Véritable serpent de mer, ce problème a assez duré. Il faut agir ici et maintenant. J’aimerais pouvoir dire « avant qu’il ne soit trop tard ». Mais, malheureusement pour beaucoup d’entre eux et d’entre elles, il est déjà trop tard.
Madame la ministre, vous avez pleinement conscience des embouteillages que connaît notre calendrier parlementaire, avec tous les textes qui sont en attente d’examen. Nous ne pouvons attendre que soit discutée une future réforme des retraites.
Comment pouvez-vous d’ailleurs invoquer cet argument pour reporter l’application de cette loi, alors que nous ne connaissons pas les contours de cette future réforme ?
On nous répond par de belles paroles, qui consistent à nous dire que « c’est une bonne idée mais, promis, on le fera plus tard et dans le cadre d’une grande réforme ». Croyez-moi, ces trois ans et demi de mandat sénatorial m’ont bien fait comprendre qu’il ne faut pas remettre au lendemain ce que l’on peut faire le jour même !
Mes chers collègues, il est vital d’adopter ce texte aujourd’hui, et nous devons le voter conforme. (Applaudissements sur les travées du groupe socialiste et républicain et du groupe communiste républicain citoyen et écologiste et sur des travées du groupe Union Centriste et du groupe Les Républicains.)
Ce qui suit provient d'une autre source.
Lemma level_index_ok dart b addr level : geometry dart b -> (level < 3)%nat ->
  level_index dart (addr .>> page_shift dart) level = Done (va_index b dart addr level).
Proof.
  intros (Hb & _ & _ & Hm & Hs) Hl. unfold level_index. rewrite Hm, Hs.
  assert (0 < b /\ 0 < page_shift dart) as [Hb0 Hp0] by lia.
  assert (forall k, 0 <= k -> (addr .>> page_shift dart) / 2 ^ k = addr / 2 ^ (page_shift dart + k)) as Hd.
  { intros k Hk. rewrite Z.shiftr_div_pow2, Z.div_div, <- Z.pow_add_r by lia. done. }
  rewrite !aget_three by done. run.
  destruct level as [|[|[|level]]]; [| | |lia]; cbn [nth va_index]; unfold mret, outcome_ret; f_equal.
  - change 3 with (Z.ones 2). rewrite mask_shift by lia. by rewrite Hd by lia.
  - rewrite mask_shift by lia. by rewrite Hd by lia.
  - rewrite Z.shiftr_0_r, Z.land_ones, Z.shiftr_div_pow2 by lia. done.
Qed.

Lemma va_index_range dart b addr level : geometry dart b ->
  0 <= va_index b dart addr level < match level with 0%nat => 4 | _ => 2 ^ b end.
Proof.
  intros (Hb & _). assert (0 < 2 ^ b) by (apply Z.pow_pos_nonneg; lia).
  destruct level as [|[|level]]; cbn; apply Z.mod_pos_bound; lia.
Qed.

(** ** The reference walk *)

(** The page frame of a table entry. *)
Definition frame (dart : AppleDARTState) (pte : Z) : Z :=
  (pte .& page_mask dart) .& DART_PTE_ADDR_MASK.

Definition pte_valid (pte : Z) : bool := Z.testbit pte 0.
Definition pte_readable (pte : Z) : bool := negb (Z.testbit pte 8).
Definition pte_writable (pte : Z) : bool := negb (Z.testbit pte 7).

(** The entry that maps [addr]: two table lookups from the base register. *)
Definition table_walk (ldq : Z -> option Z) (dart : AppleDARTState) (b : Z) (t addr : Z) : option Z :=
  if negb (Z.testbit t 31) then None
  else
    pte1 ← ldq (u64 ((t .& DART_TTBR_MASK) * 2 ^ 12 + 8 * va_index b dart addr 1));
    if negb (pte_valid pte1) then None
    else
      pte2 ← ldq (u64 (frame dart pte1 + 8 * va_index b dart addr 2));
      if negb (pte_valid pte2) then None else Some pte2.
M. le président. La parole est à M. Daniel Gremillet, sur l’article. (Applaudissements sur les travées du groupe Les Républicains.)
M. Daniel Gremillet. Monsieur le président, madame la ministre, monsieur le président de la commission, monsieur le rapporteur, mes chers collègues, mon intervention portera sur trois points.
Premier point : madame la ministre, les agricultrices et les agriculteurs, ces femmes et ces hommes dont nous débattons de la retraite, sont pour beaucoup, comme bien d’autres après la guerre, ceux qui ont remis notre pays sur un chemin, ceux qui ont créé des richesses, ceux qui ont fait que notre système social est ce qu’il est aujourd’hui.
Lors de la « première lecture », vous nous aviez expliqué que l’on aurait pu faire cette réforme avant.
Mme Françoise Laborde. Eh oui !
M. Daniel Gremillet. Mais il est rare dans notre pays que l’expression du peuple à l’Assemblée nationale soit unanime, toutes sensibilités confondues, et que l’expression des territoires et du peuple au Sénat, quelles que soient nos tendances politiques, se fasse entendre de façon aussi claire et clairvoyante sur la nécessité d’apporter de la reconnaissance à ces femmes et ces hommes, et de leur accorder ce niveau de retraite tant espéré.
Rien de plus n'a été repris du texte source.